Betting is risky, though. Why would you want to take a chance?

It's all about leverage. When you invest in options, you are using less of your money to access a particular stock than if you bought (or sold) the shares outright. And you stand to gain more value from your purchase in the end.

What if the stock's price doesn't rise as much as you thought (or go down if you were planning to sell?). If the deal flops, you lose your premium. You don't have an obligation to buy or sell a stock. An option gives you a "right."

If you bought the shares, though, you would lose a lot more than just your premium. Of course, the amount you bet affects how big or small your losses become.

If, however, you sell a call or put, you have the obligation to trade. This is where it gets riskier. You aren't calling the shots. The buyer (holder) calls them. It can still be profitable when things go right. It can also be detrimental if things go wrong.

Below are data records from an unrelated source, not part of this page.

(** * SAPT0 in atomic orbitals: the energy assembly of 7b_sapt0_ao.ipynb

    The notebook evaluates six perturbative corrections from dense NumPy
    arrays.  The arrays hold float64 numbers; here a scalar is an exact
    rational [Q] and equality of scalars is [Qeq] ([==]), so the theorems
    speak about the arithmetic the code performs and not about rounding.

    A NumPy array is a function from its indices to scalars together with its
    shape; the shape is passed to every operation that reads it (the
    contraction length of [np.dot], the extents of an [np.einsum] index).
    All statements are about dimension-consistent arrays: the same extent is
    used for an index wherever NumPy would require the extents to agree. *)

From Stdlib Require Import QArith Arith Lia List Bool.
Import ListNotations.

Open Scope Q_scope.

(** ** Arrays *)

Definition vector := nat -> Q.
Definition matrix := nat -> nat -> Q.
Definition tensor4 := nat -> nat -> nat -> nat -> Q.

(** ** Finite sums: the summation of one [einsum] index *)

Fixpoint sum (n : nat) (f : nat -> Q) : Q :=
  match n with
  | O => 0
  | Datatypes.S k => sum k f + f k
  end.

Definition sum2 (n1 n2 : nat) (f : nat -> nat -> Q) : Q :=
  sum n1 (fun i => sum n2 (fun j => f i j)).

Definition sum4 (n1 n2 n3 n4 : nat) (f : nat -> nat -> nat -> nat -> Q) : Q :=
  sum n1 (fun i => sum n2 (fun j => sum n3 (fun k => sum n4 (fun l => f i j k l)))).

(** ** The NumPy operations the notebook calls *)

Module Np.

(** [np.dot(A, B)] for 2-D arrays; [k] is the number of columns of [A]
    (and of rows of [B]). *)
Definition dot (k : nat) (A B : matrix) : matrix :=
  fun i j => sum k (fun l => A i l * B l j).

(** [A.T] *)
Definition T (A : matrix) : matrix := fun i j => A j i.

(** [A + B], [A - B], [c * A] on 2-D arrays, element by element. *)
Definition add (A B : matrix) : matrix := fun i j => A i j + B i j.
Definition sub (A B : matrix) : matrix := fun i j => A i j - B i j.
Definition scale (c : Q) (A : matrix) : matrix := fun i j => c * A i j.

(** [A.ravel()]: the row-major flattening of an array with [cols] columns. *)
Definition ravel (cols : nat) (A : matrix) : vector :=
  fun i => A (i / cols)%nat (i mod cols)%nat.

(** [np.vdot(A, B)]: both arguments are flattened and the flat vectors are
    multiplied element by element and summed (the entries are real, so the
    conjugation of the first argument does nothing). *)
Definition vdot (rows cols : nat) (A B : matrix) : Q :=
  sum (rows * cols) (fun i => ravel cols A i * ravel cols B i).

End Np.

(** The element-wise (Frobenius) inner product of the specification,
    [<A,B> = sum_KL A_KL * B_KL]. *)
Definition frobenius (rows cols : nat) (A B : matrix) : Q :=
  sum2 rows cols (fun K L => A K L * B K L).


(** ** Division in NumPy

    [1 / x] on an array does not raise when an entry of [x] is zero: the
    entry of the result is [inf] (or [nan] for [0 / 0]) and a RuntimeWarning
    is printed.  Every sum and product with [inf] or [nan] is again [inf] or
    [nan].  The dispersion cell is the one place of the notebook that
    divides, so its values are modelled as a rational or a non-finite
    float. *)

Inductive npfloat : Type :=
| Finite (q : Q)
| NonFinite.

Definition np_lift2 (op : Q -> Q -> Q) (x y : npfloat) : npfloat :=
  match x, y with
  | Finite a, Finite b => Finite (op a b)
  | _, _ => NonFinite
  end.

Definition np_add : npfloat -> npfloat -> npfloat := np_lift2 Qplus.
Definition np_mul : npfloat -> npfloat -> npfloat := np_lift2 Qmult.

Definition np_true_divide (x y : Q) : npfloat :=
  if Qeq_bool y 0 then NonFinite else Finite (x / y).

Fixpoint np_sum (n : nat) (f : nat -> npfloat) : npfloat :=
  match n with
  | O => Finite 0
  | Datatypes.S k => np_add (np_sum k f) (f k)
  end.

Definition np_sum4 (n1 n2 n3 n4 : nat)
  (f : nat -> nat -> nat -> nat -> npfloat) : npfloat :=
  np_sum n1 (fun i => np_sum n2 (fun j => np_sum n3 (fun k => np_sum n4 (fun l => f i j k l)))).

(** Equality of two such values: both non-finite, or equal rationals. *)
Definition np_eq (x y : npfloat) : Prop :=
  match x, y with
  | Finite a, Finite b => a == b
  | NonFinite, NonFinite => True
  | _, _ => False
  end.

(** What evaluating a notebook cell can produce: a value, or an error that
    names a numerical instability. *)
Inductive outcome : Type :=
| Returned (x : npfloat)
| NumericalInstability.

(** ** The routines of helper_SAPT the notebook calls *)

(** Modelled from the spec: [sapt.chain_dot] of helper_SAPT.py, which is not
    among the sources.  The notebook describes it as "nothing more than a
    multiplication of a chain of matrices - a series of [np.dot()] calls", the
    specification as a left-to-right sequence of matrix multiplications.
    Every operand after the first comes with its number of rows, the
    contraction length [np.dot] reads off its shape. *)
Definition chain_dot (A0 : matrix) (rest : list (nat * matrix)) : matrix :=
  fold_left (fun acc km => Np.dot (fst km) acc (snd km)) rest A0.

An investor who puts it all in options premiums stands to lose it all. If you are smart and diversify by investing in different types of options, investments, and types of companies, you put some of your money at risk (but not all of it).

If you have experience in trading stocks and do your research, options might be a good addition to your portfolio. Should you make your entire portfolio options? We don't recommend it. But, if you have the right support, options may help you increase your earnings potential.

What Should You Know About Call Options?

When you want to buy a stock at a specific price, you buy a call option. Investors use this strategy when they think a stock's price will increase. If it does, they can buy the stock at the strike price of the call. They can then sell it at the higher market price and make a profit.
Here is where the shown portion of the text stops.